In September 2009, Karlsson attended the Senators' training camp ahead of the 2009–10 season. On 29 September 2009, the Senators announced that Karlsson had made the team's NHL roster. Karlsson made his NHL debut on 3 October, against the New York Rangers, and recorded his first NHL point, an assist. After struggling in nine regular season games with Ottawa, he was assigned to the team's American Hockey League (AHL) affiliate, the Binghamton Senators. On 27 November 2009, exactly one month after being sent down, Karlsson was recalled from Binghamton. He would score his first NHL goal against the Minnesota Wild's Niklas Bäckström in a 4–1 win for Ottawa on 19 December 2009, and would remain in the NHL for the remainder of the season and play in all of Ottawa's 2010 Stanley Cup playoff games.

Karlsson was selected to participate in the 2011 NHL All-Star Game, set for 30 January 2011, at the RBC Center in Raleigh, North Carolina, having recorded 25 points in 41 games.

The 2011–12 season saw Karlsson continue his development. On 16 December 2011, with his third assist of the night, Karlsson registered his 100th regular-season NHL point (in 168 games) in a game against the rival Pittsburgh Penguins. Karlsson was the NHL's leading vote-getter in All-Star voting, receiving 939,951 fan votes and becoming one of four Senators players selected to partake in the 2012 NHL All-Star Game. Karlsson finished the season as the leading scorer among NHL defencemen, leading second-place Dustin Byfuglien and Brian Campbell by 25 points. Karlsson was being mentioned as a James Norris Memorial Trophy candidate, if not the favourite for the award. During the season he set a new Senators franchise record for points in a season by a defenceman (previously held by Norm Maciver) with 78.

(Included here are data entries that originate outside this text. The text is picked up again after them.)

(** What a merchant is shown is what the merchant's own wallet shows.  When
    the account key a wallet exports for a family is registered for it, the
    answer carries its first three addresses, each the address the wallet itself
    derives at that index, in the family's encoding and with its path; and an
    address is marked as used exactly below the counter that issues addresses. *)
Theorem registered_key_shows_own_addresses hd f user name s id row entries s' :
  account_xpub_string_for hd f = Ok (wl_xpub row) -> wl_namespace row = family_namespace f ->
  create_wallet_route user (mkCreateWalletRequest (wl_namespace row) (wl_xpub row) name) s = (Ok (id, row, entries), s') ->
  Forall2 (fun i e => exists a, derive_address_for hd f i = Ok a /\
    e = mkDerivedAddressEntry (encode_address f a) i (derivation_path f i) (i <? wl_derivation_index row)) [0; 1; 2] entries.
Proof.
  intros Ht Hn Hr. assert (Hd : derive_entries row 0 3 = Ok entries).
  { unfold create_wallet_route in Hr. inv_ok Hr as u s1 Hk Hr. inv_ok Hr as i s2 Hi Hr. inv_ok Hr as wr s3 Hw Hr. destruct wr as [wid w].
    inv_ok Hr as es s4 He Hr. injection Hr as -> -> -> _. by injection He. }
  unfold derive_entries in Hd. destruct (deriver_matches hd f (wl_xpub row) 0 Ht ltac:(lia)) as (d & Hx & Hf & _).
  rewrite Hn, Hx in Hd. apply all_entries_spec in Hd. change (seqZ 0 _) with [0; 1; 2] in Hd.
  eapply forall2_impl_in; [|exact Hd]. intros i e Hin (a & Ha & ->). exists a. rewrite Hf. split; [|done].
  assert (Hi : 0 <= i < 2 ^ 31) by (repeat (apply elem_of_cons in Hin as [-> |Hin]; [lia|]); by apply elem_of_nil in Hin).
  destruct (deriver_matches hd f (wl_xpub row) i Ht Hi) as (d' & Hx' & _ & Hm). assert (d' = d) as -> by congruence.
  rewrite Ha in Hm. by destruct (derive_address_for hd f i).
Qed.

(** The row of a method by its id. *)
Lemma method_read d id m : head (methods_where (fun i _ => i =? id) d) = Some m ->
  exists row, wd_methods d !! id = Some row /\ m = row_to_payment_method d id row.
Proof.
  unfold methods_where. destruct (List.filter _ _) as [|[i row] l] eqn:Hf; [done|]. intros [= <-].
  assert (Hin : (i, row) ∈ (i, row) :: l) by left. rewrite <- Hf in Hin. apply elem_of_filter_b in Hin as [Hp Hin].
  cbn in Hp. apply andb_true_iff in Hp as [->%Z.eqb_eq _]. apply elem_of_map_to_list in Hin. by exists row.
Qed.

(** What a report on a method says. *)
Definition reports (store method : Uuid) (d : WalletDb) (r : MethodWalletResponse) : Prop :=
  let w := mw_store_wallet r in
  (forall now, allocate_derivation method now d = advance_counter (sw_wallet_id w) (sw_wallet w) d) /\
  exists row, wd_methods d !! method = Some row /\ pm_store_id row = store /\
    (mw_differs_from_store_wallet r = false <->
     fst <$> (i ← store_wallet_resolution store (method_namespace row) d; x ← wd_wallets d !! i; Some (i, x)) = Some (sw_wallet_id w)).

Lemma acts_report store method d :
  acts (get_payment_method_wallet store method) d (fun r _ => forall x, r = Ok x -> exists r', x = ForMethod r' /\ reports store method d r').
Proof.
  unfold get_payment_method_wallet, get_payment_method, get_wallet, resolve_store_wallet, get_store_wallet_override.
  apply acts_bind, acts_map_err, acts_read; [|done]. apply acts_bind, acts_ok_or; [|done]. intros m Hm.
  destruct (head _) as [m'|] eqn:Hh; [|done]. cbn in Hm. destruct (Z.eqb_spec (spm_store_id m') store) as [Hst|]; [|done]. injection Hm as ->.
  apply method_read in Hh as (row & Hrow & ->). apply acts_bind, acts_ok_or; [|done]. intros wid Hwid. cbn in Hwid.
  destruct (resolved_wallet row d) as [[wid' w]|] eqn:Hres; [|done]. injection Hwid as ->.
  apply acts_bind, acts_map_err, acts_read; [|done]. apply acts_bind, acts_ok_or; [|done]. intros w' Hw'.
  assert (w' = w) as ->.
  { unfold resolved_wallet in Hres. destruct (if bool_decide _ then _ else _) as [i|]; [|done]. cbn in Hres.
    destruct (wd_wallets d !! i) as [x|] eqn:Hx; [|done]. cbn in Hres. destruct (String.eqb _ _); [|done]. injection Hres as -> ->. congruence. }
  apply acts_bind, acts_map_err, acts_read; [|done]. apply acts_bind, acts_map_err, acts_read; [|done].
  apply acts_ret. intros x [= <-]. eexists. split; [reflexivity|]. split.
  - intros now. unfold allocate_derivation. rewrite Hrow. cbn [mbind option_bind]. by rewrite Hres.
  - exists row. split; [done|]. split; [done|]. cbn [mw_differs_from_store_wallet mw_store_wallet sw_wallet_id].
    destruct (store_wallet_resolution _ _ _ ≫= _) as [[i x]|]; [|done]. cbn. rewrite negb_false_iff, Z.eqb_eq. by split; [intros ->|intros [= ->]].
Qed.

On 19 June 2012, Karlsson signed a reported seven-year, $45.5 million contract with the Senators. The following day, Karlsson was announced as the winner of the James Norris Trophy as the NHL's best defenceman, beating Zdeno Chára of the Boston Bruins and Shea Weber of the Nashville Predators. He became the second Swede after seven-time winner Nicklas Lidström to win the award, joining the ranks of Hall of Famers Bobby Orr and Denis Potvin as the only players to win the award under age 23.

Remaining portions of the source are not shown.